-- WHAT IS BEING ASKED --
Among the entries below, take the line with "cbn [utf8_cleanup_write put_all" and the line with "rewrite (proj2 (Z.eqb_neq c 0)) by lia. rewrite length_app.", and output them and every line between them exactly, with nothing else.

-- SOURCE DATA --
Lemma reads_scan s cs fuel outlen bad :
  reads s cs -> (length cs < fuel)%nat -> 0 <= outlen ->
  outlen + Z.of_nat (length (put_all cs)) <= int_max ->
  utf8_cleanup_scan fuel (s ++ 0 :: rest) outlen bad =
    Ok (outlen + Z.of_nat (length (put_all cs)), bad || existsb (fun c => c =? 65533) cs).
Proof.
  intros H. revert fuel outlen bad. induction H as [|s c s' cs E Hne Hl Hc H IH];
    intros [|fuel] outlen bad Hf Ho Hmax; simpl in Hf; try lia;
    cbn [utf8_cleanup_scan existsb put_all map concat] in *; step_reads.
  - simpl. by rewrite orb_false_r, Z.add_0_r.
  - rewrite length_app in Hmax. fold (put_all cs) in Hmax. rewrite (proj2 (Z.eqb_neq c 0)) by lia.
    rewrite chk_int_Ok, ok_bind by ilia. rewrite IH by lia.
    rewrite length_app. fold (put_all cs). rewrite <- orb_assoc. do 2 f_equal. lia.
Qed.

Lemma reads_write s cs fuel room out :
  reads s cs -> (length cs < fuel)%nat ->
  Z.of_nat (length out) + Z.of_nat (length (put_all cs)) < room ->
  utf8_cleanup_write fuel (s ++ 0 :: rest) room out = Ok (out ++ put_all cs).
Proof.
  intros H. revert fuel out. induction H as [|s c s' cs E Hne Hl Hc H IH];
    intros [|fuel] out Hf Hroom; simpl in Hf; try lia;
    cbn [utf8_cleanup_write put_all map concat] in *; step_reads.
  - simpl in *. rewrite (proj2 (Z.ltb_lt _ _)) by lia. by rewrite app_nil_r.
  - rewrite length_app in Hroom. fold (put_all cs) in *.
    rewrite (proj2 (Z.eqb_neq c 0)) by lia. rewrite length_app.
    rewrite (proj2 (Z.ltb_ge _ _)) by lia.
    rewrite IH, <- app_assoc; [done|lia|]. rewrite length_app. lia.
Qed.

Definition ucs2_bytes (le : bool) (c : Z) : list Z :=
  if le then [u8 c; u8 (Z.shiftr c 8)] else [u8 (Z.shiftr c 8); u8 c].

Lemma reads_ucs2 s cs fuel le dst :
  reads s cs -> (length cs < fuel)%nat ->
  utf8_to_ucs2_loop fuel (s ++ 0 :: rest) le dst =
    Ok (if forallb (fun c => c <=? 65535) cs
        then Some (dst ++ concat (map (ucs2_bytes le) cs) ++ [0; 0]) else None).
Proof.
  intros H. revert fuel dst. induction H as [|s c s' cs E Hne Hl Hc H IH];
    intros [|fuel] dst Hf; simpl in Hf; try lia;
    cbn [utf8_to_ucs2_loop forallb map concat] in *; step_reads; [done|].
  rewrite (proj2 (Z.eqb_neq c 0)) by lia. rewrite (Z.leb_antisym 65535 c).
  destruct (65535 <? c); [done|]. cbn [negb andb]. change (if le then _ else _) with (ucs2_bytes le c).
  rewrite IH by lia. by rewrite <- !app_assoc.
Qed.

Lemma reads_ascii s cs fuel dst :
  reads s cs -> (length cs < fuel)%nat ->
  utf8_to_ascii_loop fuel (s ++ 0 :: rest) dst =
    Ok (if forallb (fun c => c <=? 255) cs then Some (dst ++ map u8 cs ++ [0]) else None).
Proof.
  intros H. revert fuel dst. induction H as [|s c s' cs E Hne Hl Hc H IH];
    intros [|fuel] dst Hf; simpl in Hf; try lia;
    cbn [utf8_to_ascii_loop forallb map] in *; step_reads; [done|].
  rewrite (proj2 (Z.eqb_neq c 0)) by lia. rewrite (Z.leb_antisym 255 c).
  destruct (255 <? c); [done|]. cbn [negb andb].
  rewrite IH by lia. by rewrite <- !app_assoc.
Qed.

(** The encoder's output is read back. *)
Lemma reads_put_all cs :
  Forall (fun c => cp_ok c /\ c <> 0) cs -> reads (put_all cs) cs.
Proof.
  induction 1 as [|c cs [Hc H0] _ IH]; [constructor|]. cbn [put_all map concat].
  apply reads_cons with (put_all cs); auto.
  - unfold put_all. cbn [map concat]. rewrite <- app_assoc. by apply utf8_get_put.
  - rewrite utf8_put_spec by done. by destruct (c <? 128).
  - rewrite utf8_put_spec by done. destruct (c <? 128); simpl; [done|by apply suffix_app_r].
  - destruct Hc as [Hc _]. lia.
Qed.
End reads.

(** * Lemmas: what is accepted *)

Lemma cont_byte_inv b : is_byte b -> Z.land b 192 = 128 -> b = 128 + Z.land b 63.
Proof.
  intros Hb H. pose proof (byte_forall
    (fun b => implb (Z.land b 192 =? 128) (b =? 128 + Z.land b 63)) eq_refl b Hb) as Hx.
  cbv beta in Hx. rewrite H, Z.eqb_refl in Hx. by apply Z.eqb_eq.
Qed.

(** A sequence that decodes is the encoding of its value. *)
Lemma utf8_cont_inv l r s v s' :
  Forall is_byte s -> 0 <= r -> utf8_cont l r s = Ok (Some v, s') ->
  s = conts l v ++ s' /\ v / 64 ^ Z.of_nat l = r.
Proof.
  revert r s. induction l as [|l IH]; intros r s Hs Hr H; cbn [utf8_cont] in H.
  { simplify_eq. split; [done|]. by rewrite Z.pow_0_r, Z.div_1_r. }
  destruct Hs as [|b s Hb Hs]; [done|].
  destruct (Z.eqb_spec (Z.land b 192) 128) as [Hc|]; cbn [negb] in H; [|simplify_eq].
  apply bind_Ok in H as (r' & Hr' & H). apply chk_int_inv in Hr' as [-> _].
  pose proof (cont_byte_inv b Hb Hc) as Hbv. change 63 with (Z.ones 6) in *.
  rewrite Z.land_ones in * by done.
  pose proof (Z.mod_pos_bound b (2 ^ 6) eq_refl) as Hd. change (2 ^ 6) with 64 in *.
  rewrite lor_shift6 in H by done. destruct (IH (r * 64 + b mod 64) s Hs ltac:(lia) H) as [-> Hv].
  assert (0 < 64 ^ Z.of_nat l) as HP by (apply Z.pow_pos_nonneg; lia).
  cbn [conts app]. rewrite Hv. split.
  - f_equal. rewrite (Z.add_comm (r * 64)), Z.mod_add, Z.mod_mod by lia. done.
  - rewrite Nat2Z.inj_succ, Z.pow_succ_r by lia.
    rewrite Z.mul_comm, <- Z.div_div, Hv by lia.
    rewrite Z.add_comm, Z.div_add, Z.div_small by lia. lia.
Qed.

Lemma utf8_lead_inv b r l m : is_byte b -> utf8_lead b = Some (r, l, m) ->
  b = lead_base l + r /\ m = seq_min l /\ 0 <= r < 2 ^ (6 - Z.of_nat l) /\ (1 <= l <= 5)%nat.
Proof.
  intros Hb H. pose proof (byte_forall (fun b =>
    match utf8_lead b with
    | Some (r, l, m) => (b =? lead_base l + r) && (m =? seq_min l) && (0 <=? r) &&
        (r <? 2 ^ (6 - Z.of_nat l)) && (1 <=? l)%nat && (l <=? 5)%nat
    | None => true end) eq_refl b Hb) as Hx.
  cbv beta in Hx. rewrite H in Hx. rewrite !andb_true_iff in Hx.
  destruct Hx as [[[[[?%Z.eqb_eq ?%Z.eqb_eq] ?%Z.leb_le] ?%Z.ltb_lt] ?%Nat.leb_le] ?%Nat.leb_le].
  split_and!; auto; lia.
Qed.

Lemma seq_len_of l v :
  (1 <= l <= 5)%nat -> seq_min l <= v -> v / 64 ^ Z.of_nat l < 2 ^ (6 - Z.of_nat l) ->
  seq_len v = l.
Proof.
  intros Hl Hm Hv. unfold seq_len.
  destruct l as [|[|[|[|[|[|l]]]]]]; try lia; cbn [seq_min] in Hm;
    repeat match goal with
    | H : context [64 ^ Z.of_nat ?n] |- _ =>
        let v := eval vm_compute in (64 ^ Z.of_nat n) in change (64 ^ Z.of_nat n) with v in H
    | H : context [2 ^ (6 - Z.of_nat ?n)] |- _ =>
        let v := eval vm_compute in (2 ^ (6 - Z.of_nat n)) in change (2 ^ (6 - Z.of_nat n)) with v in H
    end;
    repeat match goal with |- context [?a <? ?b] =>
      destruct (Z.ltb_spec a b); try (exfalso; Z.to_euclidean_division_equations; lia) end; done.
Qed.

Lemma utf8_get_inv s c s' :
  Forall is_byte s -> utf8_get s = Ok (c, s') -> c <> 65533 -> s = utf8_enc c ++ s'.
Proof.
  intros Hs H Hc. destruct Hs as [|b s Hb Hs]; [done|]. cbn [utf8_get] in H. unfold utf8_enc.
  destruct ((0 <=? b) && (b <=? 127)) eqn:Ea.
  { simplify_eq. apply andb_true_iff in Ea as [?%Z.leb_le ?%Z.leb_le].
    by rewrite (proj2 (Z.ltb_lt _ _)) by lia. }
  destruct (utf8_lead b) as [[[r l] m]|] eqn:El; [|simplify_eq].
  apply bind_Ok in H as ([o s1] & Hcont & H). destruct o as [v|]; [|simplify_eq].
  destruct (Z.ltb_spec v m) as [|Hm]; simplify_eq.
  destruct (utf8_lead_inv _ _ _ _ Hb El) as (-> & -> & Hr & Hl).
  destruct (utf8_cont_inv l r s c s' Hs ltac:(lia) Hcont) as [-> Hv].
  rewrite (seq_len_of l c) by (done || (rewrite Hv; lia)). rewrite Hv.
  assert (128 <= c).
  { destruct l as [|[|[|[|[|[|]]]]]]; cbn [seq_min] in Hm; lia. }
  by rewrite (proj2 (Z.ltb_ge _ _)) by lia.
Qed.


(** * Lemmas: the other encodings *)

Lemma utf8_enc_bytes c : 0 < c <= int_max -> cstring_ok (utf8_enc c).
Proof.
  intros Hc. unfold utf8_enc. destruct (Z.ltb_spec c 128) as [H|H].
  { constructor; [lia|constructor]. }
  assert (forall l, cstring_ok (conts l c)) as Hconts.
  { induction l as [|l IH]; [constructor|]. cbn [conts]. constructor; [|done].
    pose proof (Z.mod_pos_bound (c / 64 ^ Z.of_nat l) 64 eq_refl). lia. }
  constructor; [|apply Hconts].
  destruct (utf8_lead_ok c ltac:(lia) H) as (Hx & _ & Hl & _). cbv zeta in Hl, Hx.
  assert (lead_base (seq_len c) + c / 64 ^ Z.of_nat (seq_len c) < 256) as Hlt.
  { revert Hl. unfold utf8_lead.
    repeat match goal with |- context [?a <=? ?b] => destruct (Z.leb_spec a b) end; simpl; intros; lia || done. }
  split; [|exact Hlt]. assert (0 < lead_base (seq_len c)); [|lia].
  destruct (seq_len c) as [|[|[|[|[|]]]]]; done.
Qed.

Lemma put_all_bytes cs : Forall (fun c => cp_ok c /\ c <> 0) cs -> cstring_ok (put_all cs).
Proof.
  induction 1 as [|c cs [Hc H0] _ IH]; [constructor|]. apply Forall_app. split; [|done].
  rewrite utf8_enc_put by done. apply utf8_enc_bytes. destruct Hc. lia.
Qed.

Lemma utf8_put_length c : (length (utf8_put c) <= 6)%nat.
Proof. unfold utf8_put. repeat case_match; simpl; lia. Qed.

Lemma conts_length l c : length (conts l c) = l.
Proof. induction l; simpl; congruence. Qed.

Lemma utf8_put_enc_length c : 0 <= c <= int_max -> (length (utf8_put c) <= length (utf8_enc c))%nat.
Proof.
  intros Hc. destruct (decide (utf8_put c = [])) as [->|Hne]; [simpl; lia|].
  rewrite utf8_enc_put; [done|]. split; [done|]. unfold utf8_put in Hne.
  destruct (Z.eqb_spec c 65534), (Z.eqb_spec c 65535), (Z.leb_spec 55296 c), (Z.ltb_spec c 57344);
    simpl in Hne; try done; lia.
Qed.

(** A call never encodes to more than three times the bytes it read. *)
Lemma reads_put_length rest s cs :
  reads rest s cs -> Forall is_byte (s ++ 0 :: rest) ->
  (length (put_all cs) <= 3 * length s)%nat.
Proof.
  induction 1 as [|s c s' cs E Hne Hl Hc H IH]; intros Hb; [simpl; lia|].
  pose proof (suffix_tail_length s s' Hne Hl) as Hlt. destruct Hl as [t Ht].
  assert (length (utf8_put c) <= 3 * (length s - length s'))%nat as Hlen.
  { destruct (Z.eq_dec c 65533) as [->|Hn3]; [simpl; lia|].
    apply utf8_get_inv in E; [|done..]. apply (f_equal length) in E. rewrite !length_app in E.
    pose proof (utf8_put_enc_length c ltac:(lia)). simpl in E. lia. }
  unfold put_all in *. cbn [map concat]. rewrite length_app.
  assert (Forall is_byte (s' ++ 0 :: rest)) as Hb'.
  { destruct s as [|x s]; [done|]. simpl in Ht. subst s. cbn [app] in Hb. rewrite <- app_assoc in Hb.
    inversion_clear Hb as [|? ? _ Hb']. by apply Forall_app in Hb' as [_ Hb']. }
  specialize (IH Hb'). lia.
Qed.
--
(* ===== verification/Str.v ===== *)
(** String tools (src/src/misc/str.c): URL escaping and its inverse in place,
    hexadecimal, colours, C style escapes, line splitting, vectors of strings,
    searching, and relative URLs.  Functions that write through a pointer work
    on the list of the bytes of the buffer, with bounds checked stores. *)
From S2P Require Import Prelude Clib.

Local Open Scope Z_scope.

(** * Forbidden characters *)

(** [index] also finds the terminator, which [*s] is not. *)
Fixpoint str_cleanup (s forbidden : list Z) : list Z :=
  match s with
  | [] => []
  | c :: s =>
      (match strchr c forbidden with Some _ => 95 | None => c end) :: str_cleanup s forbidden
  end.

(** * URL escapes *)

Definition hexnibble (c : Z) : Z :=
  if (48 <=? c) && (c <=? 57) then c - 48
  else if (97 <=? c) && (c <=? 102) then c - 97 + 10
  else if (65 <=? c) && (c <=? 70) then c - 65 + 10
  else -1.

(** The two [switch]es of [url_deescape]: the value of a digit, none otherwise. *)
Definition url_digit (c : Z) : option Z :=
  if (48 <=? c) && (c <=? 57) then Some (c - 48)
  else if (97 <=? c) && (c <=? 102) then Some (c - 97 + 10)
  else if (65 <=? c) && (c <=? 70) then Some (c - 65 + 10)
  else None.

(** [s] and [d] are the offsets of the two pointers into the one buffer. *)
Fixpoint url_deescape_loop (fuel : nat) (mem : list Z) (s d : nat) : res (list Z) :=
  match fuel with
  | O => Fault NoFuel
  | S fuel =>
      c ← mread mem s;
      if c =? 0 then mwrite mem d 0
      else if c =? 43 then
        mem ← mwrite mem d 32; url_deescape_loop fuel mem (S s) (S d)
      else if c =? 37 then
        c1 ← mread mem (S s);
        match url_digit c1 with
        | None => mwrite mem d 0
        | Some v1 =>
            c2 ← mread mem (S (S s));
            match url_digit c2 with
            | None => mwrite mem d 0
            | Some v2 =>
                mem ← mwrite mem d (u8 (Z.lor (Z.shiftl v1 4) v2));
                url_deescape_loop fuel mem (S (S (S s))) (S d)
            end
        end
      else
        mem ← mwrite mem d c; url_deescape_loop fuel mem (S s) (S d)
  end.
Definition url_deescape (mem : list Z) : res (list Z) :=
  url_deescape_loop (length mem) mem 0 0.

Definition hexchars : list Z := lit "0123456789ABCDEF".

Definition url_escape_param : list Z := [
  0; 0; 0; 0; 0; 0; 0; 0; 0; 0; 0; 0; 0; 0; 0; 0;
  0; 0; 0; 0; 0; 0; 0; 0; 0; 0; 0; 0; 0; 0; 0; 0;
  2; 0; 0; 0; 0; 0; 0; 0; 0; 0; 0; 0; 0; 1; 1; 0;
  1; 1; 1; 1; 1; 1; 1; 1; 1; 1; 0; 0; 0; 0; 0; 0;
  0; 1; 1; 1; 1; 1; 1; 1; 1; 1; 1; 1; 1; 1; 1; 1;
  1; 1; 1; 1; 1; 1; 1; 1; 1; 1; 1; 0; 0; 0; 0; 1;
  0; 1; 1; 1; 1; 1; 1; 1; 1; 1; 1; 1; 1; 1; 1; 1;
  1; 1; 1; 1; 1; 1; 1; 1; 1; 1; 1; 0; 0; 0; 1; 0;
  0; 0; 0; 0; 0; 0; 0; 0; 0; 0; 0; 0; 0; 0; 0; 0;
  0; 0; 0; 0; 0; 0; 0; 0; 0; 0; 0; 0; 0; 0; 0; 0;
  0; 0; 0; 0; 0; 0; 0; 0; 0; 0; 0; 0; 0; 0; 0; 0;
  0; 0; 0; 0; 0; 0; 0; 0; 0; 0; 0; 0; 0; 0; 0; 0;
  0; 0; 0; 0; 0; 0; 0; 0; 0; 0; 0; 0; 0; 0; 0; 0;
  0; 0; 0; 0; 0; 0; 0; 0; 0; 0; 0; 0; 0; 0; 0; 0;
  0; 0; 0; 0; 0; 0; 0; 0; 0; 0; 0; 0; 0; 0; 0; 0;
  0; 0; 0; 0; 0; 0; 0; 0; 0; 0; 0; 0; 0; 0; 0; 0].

-- TASK OUTPUT --
    cbn [utf8_cleanup_write put_all map concat] in *; step_reads.
  - simpl in *. rewrite (proj2 (Z.ltb_lt _ _)) by lia. by rewrite app_nil_r.
  - rewrite length_app in Hroom. fold (put_all cs) in *.
    rewrite (proj2 (Z.eqb_neq c 0)) by lia. rewrite length_app.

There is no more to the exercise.